#### Exercise aim
Your answer should be every line from the records that contains "intros".

Stored data:

(* ===== verification/Gap.v ===== *)
(** * Gap membership over criterion sub-issues (domain/gap.py, types/domain/gap.py). *)

From S2P Require Import Prelude PyStr Tracker Errors.

Inductive GapMembership := OWED | DISCHARGED | EXCLUDED.
#[export] Instance GapMembership_eq_dec : EqDecision GapMembership.
Proof. solve_decision. Defined.

Record CriterionGap := { owed : list TrackerIssue; excluded : list string }.
#[export] Instance CriterionGap_eq_dec : EqDecision CriterionGap.
Proof. solve_decision. Defined.

Definition state_membership (state_kind : WorkflowStateKind) : GapMembership :=
  match state_kind with
  | COMPLETED => DISCHARGED
  | CANCELED => EXCLUDED
  | DUPLICATE => EXCLUDED
  | TRIAGE => OWED
  | BACKLOG => OWED
  | UNSTARTED => OWED
  | STARTED => OWED
  end.

Definition gap_membership (criterion : TrackerIssue) : result exn GapMembership :=
  raise_if (negb (has_label "criterion" criterion))
    (ValueError "gap membership requires a criterion sub-issue")
    (Ok (state_membership (state_kind criterion))).

Definition open_state_kind (state_kind : WorkflowStateKind) : bool :=
  bool_decide (state_membership state_kind = OWED).

Definition compute_gap (criteria : list TrackerIssue) : result exn CriterionGap :=
  raise_if (negb (bool_decide
      (size (list_to_set (issue_key <$> criteria) : gset string) = length criteria)))
    (ValueError "a criterion identity appears more than once")
    (memberships ← mapM (λ criterion, m ← gap_membership criterion; mret (criterion, m)) criteria;
     mret {|
       owed := (filter (λ cm, cm.2 = OWED) memberships).*1;
       excluded := issue_key <$> (filter (λ cm, cm.2 = EXCLUDED) memberships).*1;
     |}).

(** ** Lemmas *)

Definition is_criterion (issue : TrackerIssue) : bool := has_label "criterion" issue.

(** What a well-formed criterion list owes and leaves out, read off the states. *)
Definition gap_of (criteria : list TrackerIssue) : CriterionGap := {|
  owed := filter (λ c, open_state_kind (state_kind c) = true) criteria;
  excluded := issue_key <$> filter (λ c, is_non_counting (state_kind c) = true) criteria;
|}.

Lemma open_state_kind_is_open kind : open_state_kind kind = is_open kind.
Proof. by destruct kind. Qed.

Lemma excluded_is_non_counting kind :
  state_membership kind = EXCLUDED ↔ is_non_counting kind = true.
Proof. by destruct kind. Qed.

Lemma mapM_gap_membership criteria ms :
  mapM (λ criterion, m ← gap_membership criterion; mret (criterion, m)) criteria = Ok ms ↔
  Forall (λ c, is_criterion c = true) criteria
  ∧ ms = (λ c, (c, state_membership (state_kind c))) <$> criteria.
Proof.
  assert (∀ c p, (m ← gap_membership c; mret (c, m)) = Ok p ↔
    is_criterion c = true ∧ p = (c, state_membership (state_kind c))) as Hm.
  { intros c p. unfold gap_membership, is_criterion.
    destruct (has_label "criterion" c); simpl.
    - split; [by intros [= <-]|by intros [_ ->]].
    - split; [done|by intros [? _]]. }
  rewrite mapM_ok. split.
  - induction 1 as [|c p cs ps Hp _ [IH1 IH2]]; [done|].
    apply Hm in Hp as [? ->]. split; [by constructor|]. by rewrite IH2.
  - intros [Hc ->]. induction Hc as [|c cs Hc _ IH]; simpl; constructor; [|done].
    by apply Hm.
Qed.

Lemma filter_memberships criteria m :
  (filter (λ cm, cm.2 = m)
     ((λ c, (c, state_membership (state_kind c))) <$> criteria)).*1
  = filter (λ c, state_membership (state_kind c) = m) criteria.
Proof.
  induction criteria as [|c cs IH]; [done|]. cbn [fmap list_fmap].
  rewrite !filter_cons. simpl. case_decide; [|done].
  rewrite fmap_cons. by f_equal.
Qed.

Lemma compute_gap_ok criteria g :
  compute_gap criteria = Ok g ↔
  NoDup (issue_key <$> criteria) ∧ Forall (λ c, is_criterion c = true) criteria
  ∧ g = gap_of criteria.
Proof.
  unfold compute_gap. rewrite raise_if_ok, negb_false_iff, bool_decide_eq_true.
  rewrite <-(length_fmap issue_key), size_list_to_set_NoDup.
  assert (∀ m P, (∀ k, state_membership k = m ↔ P k = true) →
    filter (λ c, state_membership (state_kind c) = m) criteria
    = filter (λ c, P (state_kind c) = true) criteria) as Hf.
  { intros m P HP. apply list_filter_iff. intros c. apply HP. }
  apply and_iff_compat_l.
  assert (∀ ms, ms = (λ c, (c, state_membership (state_kind c))) <$> criteria →
    {| owed := (filter (λ cm, cm.2 = OWED) ms).*1;
       excluded := issue_key <$> (filter (λ cm, cm.2 = EXCLUDED) ms).*1 |}
    = gap_of criteria) as Hg.
  { intros ms ->. rewrite !filter_memberships, (Hf OWED open_state_kind),
      (Hf EXCLUDED is_non_counting); [done|by intros []..]. }
  split.
  - intros E. ok_inv. apply mapM_gap_membership in Hv as [Hc ?].
    split; [done|]. subst g. by apply Hg.
  - intros [Hc ->]. rewrite (proj2 (mapM_gap_membership _ _) (conj Hc eq_refl)).
    simpl. by rewrite Hg.
Qed.

(** The gap. It is computed exactly from a list of distinct criteria; then it owes,
    in the list's order, the criteria whose state is open, leaves out, by key, those
    whose state does not count, and every other criterion is completed work. Any other
    list is refused. *)
Theorem compute_gap_spec criteria :
  match compute_gap criteria with
  | Ok g =>
      NoDup (issue_key <$> criteria) ∧ Forall (λ c, is_criterion c = true) criteria
      ∧ owed g = filter (λ c, is_open (state_kind c) = true) criteria
      ∧ excluded g = issue_key <$> filter (λ c, is_non_counting (state_kind c) = true) criteria
      ∧ ∀ c, c ∈ criteria → c ∈ owed g ∨ issue_key c ∈ excluded g ∨ state_kind c = COMPLETED
  | Err _ => ¬ NoDup (issue_key <$> criteria) ∨ ∃ c, c ∈ criteria ∧ is_criterion c = false
  end.
Proof.
  destruct (compute_gap criteria) as [g|e] eqn:E.
  - apply compute_gap_ok in E as (Hnd & Hc & ->). cbn. split_and!; [done..| |done|].
    { apply list_filter_iff. intros c. by rewrite open_state_kind_is_open. }
    intros c Hin. rewrite list_elem_of_filter, list_elem_of_fmap.
    setoid_rewrite list_elem_of_filter.
    destruct (state_kind c) eqn:Hk; [by left..|by right; right| |];
      right; left; exists c; by rewrite Hk.
  - destruct (decide (NoDup (issue_key <$> criteria))) as [Hnd|Hnd]; [right|by left].
    destruct (decide (Forall (λ c, is_criterion c = true) criteria)) as [Hc|Hc].
    + assert (compute_gap criteria = Ok (gap_of criteria)) by by apply compute_gap_ok.
      congruence.
    + apply not_Forall_Exists in Hc; [|by intros c; apply _].
      apply Exists_exists in Hc as (c & Hin & Hn). exists c. split; [done|].
      cbn in Hn. by destruct (is_criterion c).
Qed.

#### Exercise result
  { intros c p. unfold gap_membership, is_criterion.
    - split; [by intros [= <-]|by intros [_ ->]].
    - split; [done|by intros [? _]]. }
  - intros [Hc ->]. induction Hc as [|c cs Hc _ IH]; simpl; constructor; [|done].
  { intros m P HP. apply list_filter_iff. intros c. apply HP. }
  { intros ms ->. rewrite !filter_memberships, (Hf OWED open_state_kind),
      (Hf EXCLUDED is_non_counting); [done|by intros []..]. }
  - intros E. ok_inv. apply mapM_gap_membership in Hv as [Hc ?].
  - intros [Hc ->]. rewrite (proj2 (mapM_gap_membership _ _) (conj Hc eq_refl)).
    { apply list_filter_iff. intros c. by rewrite open_state_kind_is_open. }
    intros c Hin. rewrite list_elem_of_filter, list_elem_of_fmap.
    + apply not_Forall_Exists in Hc; [|by intros c; apply _].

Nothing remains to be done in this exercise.